====== Available data ======

(** * The cartridge linter of vibecore, embedded and verified

    Shallow embedding of [validators/cartridge-lint.js] (class
    [CartridgeLinter]).  The linter object is a record that is threaded
    through the validators; code inside the [try] block of [lint] runs in a
    small state-and-exception monad, because findings pushed before a
    [throw] stay in the linter.

    Conventions.
    - A JavaScript string is a [string]: a sequence of code units below 256,
      which is exact for ASCII documents.
    - A JavaScript number is kept as the text [String(n)] gives for it; the
      linter only tests numbers for truthiness and interpolates them.
    - [this.stacks] is an object literal used as a map; its model keeps the
      own properties in enumeration order and the prototype behind them,
      because the linter reads it with [this.stacks[name]].
    - [report] returns an object that shares the linter's two arrays, and
      ends the process when there are errors; a report is therefore a pair
      of references, read through [view] in a given state of the linter.
    - [yaml.load] (js-yaml), [new RegExp(source, flags)] for sources built at
      run time, and the wording of the engine's own exceptions are parameters
      of the development.
    - Console output is not modelled.

    The file has three parts: the embedding, the definitions the properties
    are stated with (among them the rules as the specification words them,
    where the code departs from it), and the properties. *)

From Stdlib Require Import String Ascii List Bool Arith NArith ZArith Lia Permutation.
Import ListNotations.
Open Scope list_scope.
Open Scope string_scope.

(** ** String primitives of the JavaScript runtime *)

Module JS.

Definition nl : ascii := "010"%char.
Definition cr : ascii := "013"%char.
Definition dquote : string := String (ascii_of_nat 34) "".

(** [s.startsWith(p)] *)
Definition startsWith (s p : string) : bool := String.prefix p s.

(** [s.includes(p)] *)
Fixpoint includes (s p : string) : bool :=
  String.prefix p s ||
  match s with
  | EmptyString => false
  | String _ r => includes r p
  end.

(** [s.endsWith(p)] *)
Fixpoint endsWith (s p : string) : bool :=
  String.eqb s p ||
  match s with
  | EmptyString => false
  | String _ r => endsWith r p
  end.

(** [s.indexOf(p)], [None] standing for -1 *)
Fixpoint indexOf (s p : string) : option nat :=
  if String.prefix p s then Some 0
  else match s with
       | EmptyString => None
       | String _ r => option_map S (indexOf r p)
       end.

(** [s.substring(n)] *)
Fixpoint drop (n : nat) (s : string) : string :=
  match n, s with
  | O, _ => s
  | S k, EmptyString => EmptyString
  | S k, String _ r => drop k r
  end.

======

What are the lines from the one containing "because the linter" through the end of the material? Reproduce them exactly, both ends included, with nothing added.

      because the linter reads it with [this.stacks[name]].
    - [report] returns an object that shares the linter's two arrays, and
      ends the process when there are errors; a report is therefore a pair
      of references, read through [view] in a given state of the linter.
    - [yaml.load] (js-yaml), [new RegExp(source, flags)] for sources built at
      run time, and the wording of the engine's own exceptions are parameters
      of the development.
    - Console output is not modelled.

    The file has three parts: the embedding, the definitions the properties
    are stated with (among them the rules as the specification words them,
    where the code departs from it), and the properties. *)

From Stdlib Require Import String Ascii List Bool Arith NArith ZArith Lia Permutation.
Import ListNotations.
Open Scope list_scope.
Open Scope string_scope.

(** ** String primitives of the JavaScript runtime *)

Module JS.

Definition nl : ascii := "010"%char.
Definition cr : ascii := "013"%char.
Definition dquote : string := String (ascii_of_nat 34) "".

(** [s.startsWith(p)] *)
Definition startsWith (s p : string) : bool := String.prefix p s.

(** [s.includes(p)] *)
Fixpoint includes (s p : string) : bool :=
  String.prefix p s ||
  match s with
  | EmptyString => false
  | String _ r => includes r p
  end.

(** [s.endsWith(p)] *)
Fixpoint endsWith (s p : string) : bool :=
  String.eqb s p ||
  match s with
  | EmptyString => false
  | String _ r => endsWith r p
  end.

(** [s.indexOf(p)], [None] standing for -1 *)
Fixpoint indexOf (s p : string) : option nat :=
  if String.prefix p s then Some 0
  else match s with
       | EmptyString => None
       | String _ r => option_map S (indexOf r p)
       end.

(** [s.substring(n)] *)
Fixpoint drop (n : nat) (s : string) : string :=
  match n, s with
  | O, _ => s
  | S k, EmptyString => EmptyString
  | S k, String _ r => drop k r
  end.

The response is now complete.